The expected output is exactly the lines below, starting at the line with "Inductive DecodedEvent : Type" and ending at the line with "Section responses.", both included; no other line belongs in it.

#####

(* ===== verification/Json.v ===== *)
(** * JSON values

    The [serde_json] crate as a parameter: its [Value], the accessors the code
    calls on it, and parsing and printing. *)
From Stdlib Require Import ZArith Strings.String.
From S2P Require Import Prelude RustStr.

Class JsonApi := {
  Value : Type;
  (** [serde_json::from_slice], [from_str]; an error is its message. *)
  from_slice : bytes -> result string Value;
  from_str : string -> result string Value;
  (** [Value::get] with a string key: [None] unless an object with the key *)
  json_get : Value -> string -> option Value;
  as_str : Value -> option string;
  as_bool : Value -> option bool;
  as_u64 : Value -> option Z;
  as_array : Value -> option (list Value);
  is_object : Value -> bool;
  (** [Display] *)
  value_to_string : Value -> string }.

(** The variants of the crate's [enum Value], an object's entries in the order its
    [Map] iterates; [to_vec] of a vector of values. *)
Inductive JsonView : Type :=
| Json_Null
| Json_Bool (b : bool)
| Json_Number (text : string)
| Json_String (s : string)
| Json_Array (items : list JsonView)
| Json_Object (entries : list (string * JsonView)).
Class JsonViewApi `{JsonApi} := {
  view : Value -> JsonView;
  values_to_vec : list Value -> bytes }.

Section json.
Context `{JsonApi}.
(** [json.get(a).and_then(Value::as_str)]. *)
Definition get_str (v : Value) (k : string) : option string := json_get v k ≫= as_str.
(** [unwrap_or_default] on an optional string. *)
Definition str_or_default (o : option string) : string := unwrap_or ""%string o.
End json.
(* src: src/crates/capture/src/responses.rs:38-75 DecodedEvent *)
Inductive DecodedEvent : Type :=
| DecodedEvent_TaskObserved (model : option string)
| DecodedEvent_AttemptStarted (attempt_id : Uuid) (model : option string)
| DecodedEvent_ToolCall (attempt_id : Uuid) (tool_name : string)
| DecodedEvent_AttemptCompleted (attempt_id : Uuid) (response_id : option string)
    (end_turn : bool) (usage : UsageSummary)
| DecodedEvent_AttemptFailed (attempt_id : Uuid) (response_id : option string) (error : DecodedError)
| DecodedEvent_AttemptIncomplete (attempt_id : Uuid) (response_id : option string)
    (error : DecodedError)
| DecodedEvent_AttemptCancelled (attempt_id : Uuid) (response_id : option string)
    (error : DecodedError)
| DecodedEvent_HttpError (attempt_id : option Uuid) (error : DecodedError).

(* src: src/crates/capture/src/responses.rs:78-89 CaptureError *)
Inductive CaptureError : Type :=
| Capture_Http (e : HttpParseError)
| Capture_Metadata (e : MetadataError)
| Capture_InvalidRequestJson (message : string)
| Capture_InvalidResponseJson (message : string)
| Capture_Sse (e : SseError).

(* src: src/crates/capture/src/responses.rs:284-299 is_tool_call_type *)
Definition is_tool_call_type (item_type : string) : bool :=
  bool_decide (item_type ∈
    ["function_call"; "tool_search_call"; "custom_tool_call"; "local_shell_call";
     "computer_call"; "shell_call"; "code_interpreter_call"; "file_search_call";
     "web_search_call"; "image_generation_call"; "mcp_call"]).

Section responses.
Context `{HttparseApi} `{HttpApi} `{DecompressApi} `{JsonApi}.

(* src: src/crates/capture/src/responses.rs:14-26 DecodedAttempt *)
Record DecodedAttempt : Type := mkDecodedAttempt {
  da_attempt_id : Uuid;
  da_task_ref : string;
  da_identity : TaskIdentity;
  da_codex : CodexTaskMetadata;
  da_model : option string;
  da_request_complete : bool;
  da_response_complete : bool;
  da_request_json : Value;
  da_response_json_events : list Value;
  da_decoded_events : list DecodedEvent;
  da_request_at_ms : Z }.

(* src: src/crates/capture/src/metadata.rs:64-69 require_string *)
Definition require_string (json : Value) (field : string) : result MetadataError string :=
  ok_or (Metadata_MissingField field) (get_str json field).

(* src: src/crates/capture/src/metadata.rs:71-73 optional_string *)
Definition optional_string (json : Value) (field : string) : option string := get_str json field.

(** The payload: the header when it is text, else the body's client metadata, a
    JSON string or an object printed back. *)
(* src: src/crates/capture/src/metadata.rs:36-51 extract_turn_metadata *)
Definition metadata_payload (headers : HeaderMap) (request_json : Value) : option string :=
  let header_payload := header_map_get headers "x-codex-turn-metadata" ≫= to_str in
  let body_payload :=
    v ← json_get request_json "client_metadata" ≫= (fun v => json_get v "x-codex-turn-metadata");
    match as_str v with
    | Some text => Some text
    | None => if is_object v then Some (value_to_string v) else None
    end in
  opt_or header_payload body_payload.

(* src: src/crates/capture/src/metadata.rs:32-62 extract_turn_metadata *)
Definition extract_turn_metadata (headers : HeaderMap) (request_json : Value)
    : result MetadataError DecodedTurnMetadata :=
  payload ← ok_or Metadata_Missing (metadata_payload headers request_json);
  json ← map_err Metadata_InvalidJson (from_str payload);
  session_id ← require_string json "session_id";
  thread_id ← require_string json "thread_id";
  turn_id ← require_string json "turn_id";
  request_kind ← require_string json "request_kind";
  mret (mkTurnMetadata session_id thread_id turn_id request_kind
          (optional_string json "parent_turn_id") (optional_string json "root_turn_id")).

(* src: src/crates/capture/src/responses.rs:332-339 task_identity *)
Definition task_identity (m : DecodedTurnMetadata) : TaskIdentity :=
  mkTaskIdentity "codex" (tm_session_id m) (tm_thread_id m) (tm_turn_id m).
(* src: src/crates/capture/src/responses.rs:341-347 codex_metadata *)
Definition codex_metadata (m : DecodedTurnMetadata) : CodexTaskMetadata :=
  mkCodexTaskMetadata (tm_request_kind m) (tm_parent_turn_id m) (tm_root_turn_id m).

#####

**Solution to the problem:**
Inductive DecodedEvent : Type :=
| DecodedEvent_TaskObserved (model : option string)
| DecodedEvent_AttemptStarted (attempt_id : Uuid) (model : option string)
| DecodedEvent_ToolCall (attempt_id : Uuid) (tool_name : string)
| DecodedEvent_AttemptCompleted (attempt_id : Uuid) (response_id : option string)
    (end_turn : bool) (usage : UsageSummary)
| DecodedEvent_AttemptFailed (attempt_id : Uuid) (response_id : option string) (error : DecodedError)
| DecodedEvent_AttemptIncomplete (attempt_id : Uuid) (response_id : option string)
    (error : DecodedError)
| DecodedEvent_AttemptCancelled (attempt_id : Uuid) (response_id : option string)
    (error : DecodedError)
| DecodedEvent_HttpError (attempt_id : option Uuid) (error : DecodedError).

(* src: src/crates/capture/src/responses.rs:78-89 CaptureError *)
Inductive CaptureError : Type :=
| Capture_Http (e : HttpParseError)
| Capture_Metadata (e : MetadataError)
| Capture_InvalidRequestJson (message : string)
| Capture_InvalidResponseJson (message : string)
| Capture_Sse (e : SseError).

(* src: src/crates/capture/src/responses.rs:284-299 is_tool_call_type *)
Definition is_tool_call_type (item_type : string) : bool :=
  bool_decide (item_type ∈
    ["function_call"; "tool_search_call"; "custom_tool_call"; "local_shell_call";
     "computer_call"; "shell_call"; "code_interpreter_call"; "file_search_call";
     "web_search_call"; "image_generation_call"; "mcp_call"]).

Section responses.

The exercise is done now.